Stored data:

(** The other fields, scrubbed, and [k] with the value made for it. *)
Definition scrub_around (k : string) (made : json) (d : list (string * json)) : json :=
  match fst (scrub_secret_named_values true [] (JDict (without_key k d))) with
  | JDict shown => JDict (dict_put k made shown)
  | other => other
  end.

Definition hide_kv_data (answer raw : json) : json :=
  match answer with
  | JDict d =>
      match dict_get "data" d with
      | Some (JDict data) =>
          scrub_around "data" (JDict (List.map (fun kv => (kv.1, JStr SECRET_VALUE_PLACEHOLDER)) data)) d
      | _ => hide_all answer
      end
  | _ => hide_all answer
  end.

Definition hide_env_value (entry : json) : json :=
  match entry with
  | JStr s =>
      match partition_on "=" s with
      | (name, Some _) => JStr (name +:+ String "=" SECRET_VALUE_PLACEHOLDER)
      | _ => JStr SECRET_VALUE_PLACEHOLDER
      end
  | _ => JStr SECRET_VALUE_PLACEHOLDER
  end.

Definition env_entries (redacted_entries : list json) (raw : json) : list json :=
  match raw with
  | JDict r =>
      match dict_get "variables" r with
      | Some (JList raw_entries) =>
          if bool_decide (length raw_entries = length redacted_entries) then raw_entries else redacted_entries
      | _ => redacted_entries
      end
  | _ => redacted_entries
  end.

Definition hide_env_values (answer raw : json) : json :=
  match answer with
  | JDict d =>
      match dict_get "variables" d with
      | Some (JList entries) => scrub_around "variables" (JList (List.map hide_env_value (env_entries entries raw))) d
      | _ => hide_all answer
      end
  | _ => hide_all answer
  end.

Definition VALUE_HIDING_OPS : list (string * (json -> json -> json)) :=
  [("vault.kv.read", hide_kv_data); ("vmware.composite.vm.guest.env.read", hide_env_values)].

Definition hides_secret_values (op_id : string) : bool :=
  match dict_get op_id VALUE_HIDING_OPS with Some _ => true | None => false end.

(** The registry of plain fields is an argument. *)
Definition plain_fields_of (registered : gmap string (list string)) (op_id : string) : list string :=
  default [] (registered !! op_id).

Definition hide_secret_values (registered : gmap string (list string)) (op_id : string) (answer raw : json) : json :=
  match dict_get op_id VALUE_HIDING_OPS with
  | Some hide => hide answer raw
  | None => fst (scrub_secret_named_values true (plain_fields_of registered op_id) answer)
  end.

(** * Putting values back, and fingerprints *)

(** [type(a) is type(b) and a == b]. *)
Definition same_type (a b : json) : bool :=
  match a, b with
  | JNull, JNull | JBool _, JBool _ | JInt _, JInt _ | JFloat _ _ _, JFloat _ _ _ | JStr _, JStr _
  | JList _, JList _ | JDict _, JDict _ => true
  | _, _ => false
  end.

Definition same_value (a : json) (b : option json) : bool :=
  match b with Some b => same_type a b && py_eq a b | None => false end.

(** [None] is the missing value. *)
Fixpoint reveal_hidden_values (raw : option json) (redacted : json) (shown : option json) : json :=
  let kept := match raw with
              | None => redacted
              | Some r => if same_value redacted shown then redacted else r
              end in
  match redacted, raw, shown with
  | JDict d, Some (JDict r), Some (JDict s) =>
      JDict (List.map (fun kv => (kv.1, reveal_hidden_values (dict_get kv.1 r) kv.2 (dict_get kv.1 s))) d)
  | JList l, Some (JList r), Some (JList s) =>
      if bool_decide (length r = length l) && bool_decide (length l = length s)
      then JList ((fix go l r s := match l, r, s with
                   | x :: l, y :: r, z :: s => reveal_hidden_values (Some y) x (Some z) :: go l r s
                   | _, _, _ => []
                   end) l r s)
      else kept
  | _, _, _ => kept
  end.

Definition DIGEST_HASH_PREFIX : string := "meho-audit-digest-v1" +:+ String "000" "".

Section Fingerprints.
Context (hmac_sha256 : string -> string -> string) (server_key : string).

## Exercise directions
Restate all entries above verbatim.

## Reply to the exercise
(** The other fields, scrubbed, and [k] with the value made for it. *)
Definition scrub_around (k : string) (made : json) (d : list (string * json)) : json :=
  match fst (scrub_secret_named_values true [] (JDict (without_key k d))) with
  | JDict shown => JDict (dict_put k made shown)
  | other => other
  end.

Definition hide_kv_data (answer raw : json) : json :=
  match answer with
  | JDict d =>
      match dict_get "data" d with
      | Some (JDict data) =>
          scrub_around "data" (JDict (List.map (fun kv => (kv.1, JStr SECRET_VALUE_PLACEHOLDER)) data)) d
      | _ => hide_all answer
      end
  | _ => hide_all answer
  end.

Definition hide_env_value (entry : json) : json :=
  match entry with
  | JStr s =>
      match partition_on "=" s with
      | (name, Some _) => JStr (name +:+ String "=" SECRET_VALUE_PLACEHOLDER)
      | _ => JStr SECRET_VALUE_PLACEHOLDER
      end
  | _ => JStr SECRET_VALUE_PLACEHOLDER
  end.

Definition env_entries (redacted_entries : list json) (raw : json) : list json :=
  match raw with
  | JDict r =>
      match dict_get "variables" r with
      | Some (JList raw_entries) =>
          if bool_decide (length raw_entries = length redacted_entries) then raw_entries else redacted_entries
      | _ => redacted_entries
      end
  | _ => redacted_entries
  end.

Definition hide_env_values (answer raw : json) : json :=
  match answer with
  | JDict d =>
      match dict_get "variables" d with
      | Some (JList entries) => scrub_around "variables" (JList (List.map hide_env_value (env_entries entries raw))) d
      | _ => hide_all answer
      end
  | _ => hide_all answer
  end.

Definition VALUE_HIDING_OPS : list (string * (json -> json -> json)) :=
  [("vault.kv.read", hide_kv_data); ("vmware.composite.vm.guest.env.read", hide_env_values)].

Definition hides_secret_values (op_id : string) : bool :=
  match dict_get op_id VALUE_HIDING_OPS with Some _ => true | None => false end.

(** The registry of plain fields is an argument. *)
Definition plain_fields_of (registered : gmap string (list string)) (op_id : string) : list string :=
  default [] (registered !! op_id).

Definition hide_secret_values (registered : gmap string (list string)) (op_id : string) (answer raw : json) : json :=
  match dict_get op_id VALUE_HIDING_OPS with
  | Some hide => hide answer raw
  | None => fst (scrub_secret_named_values true (plain_fields_of registered op_id) answer)
  end.

(** * Putting values back, and fingerprints *)

(** [type(a) is type(b) and a == b]. *)
Definition same_type (a b : json) : bool :=
  match a, b with
  | JNull, JNull | JBool _, JBool _ | JInt _, JInt _ | JFloat _ _ _, JFloat _ _ _ | JStr _, JStr _
  | JList _, JList _ | JDict _, JDict _ => true
  | _, _ => false
  end.

Definition same_value (a : json) (b : option json) : bool :=
  match b with Some b => same_type a b && py_eq a b | None => false end.

(** [None] is the missing value. *)
Fixpoint reveal_hidden_values (raw : option json) (redacted : json) (shown : option json) : json :=
  let kept := match raw with
              | None => redacted
              | Some r => if same_value redacted shown then redacted else r
              end in
  match redacted, raw, shown with
  | JDict d, Some (JDict r), Some (JDict s) =>
      JDict (List.map (fun kv => (kv.1, reveal_hidden_values (dict_get kv.1 r) kv.2 (dict_get kv.1 s))) d)
  | JList l, Some (JList r), Some (JList s) =>
      if bool_decide (length r = length l) && bool_decide (length l = length s)
      then JList ((fix go l r s := match l, r, s with
                   | x :: l, y :: r, z :: s => reveal_hidden_values (Some y) x (Some z) :: go l r s
                   | _, _, _ => []
                   end) l r s)
      else kept
  | _, _, _ => kept
  end.

Definition DIGEST_HASH_PREFIX : string := "meho-audit-digest-v1" +:+ String "000" "".

Section Fingerprints.
Context (hmac_sha256 : string -> string -> string) (server_key : string).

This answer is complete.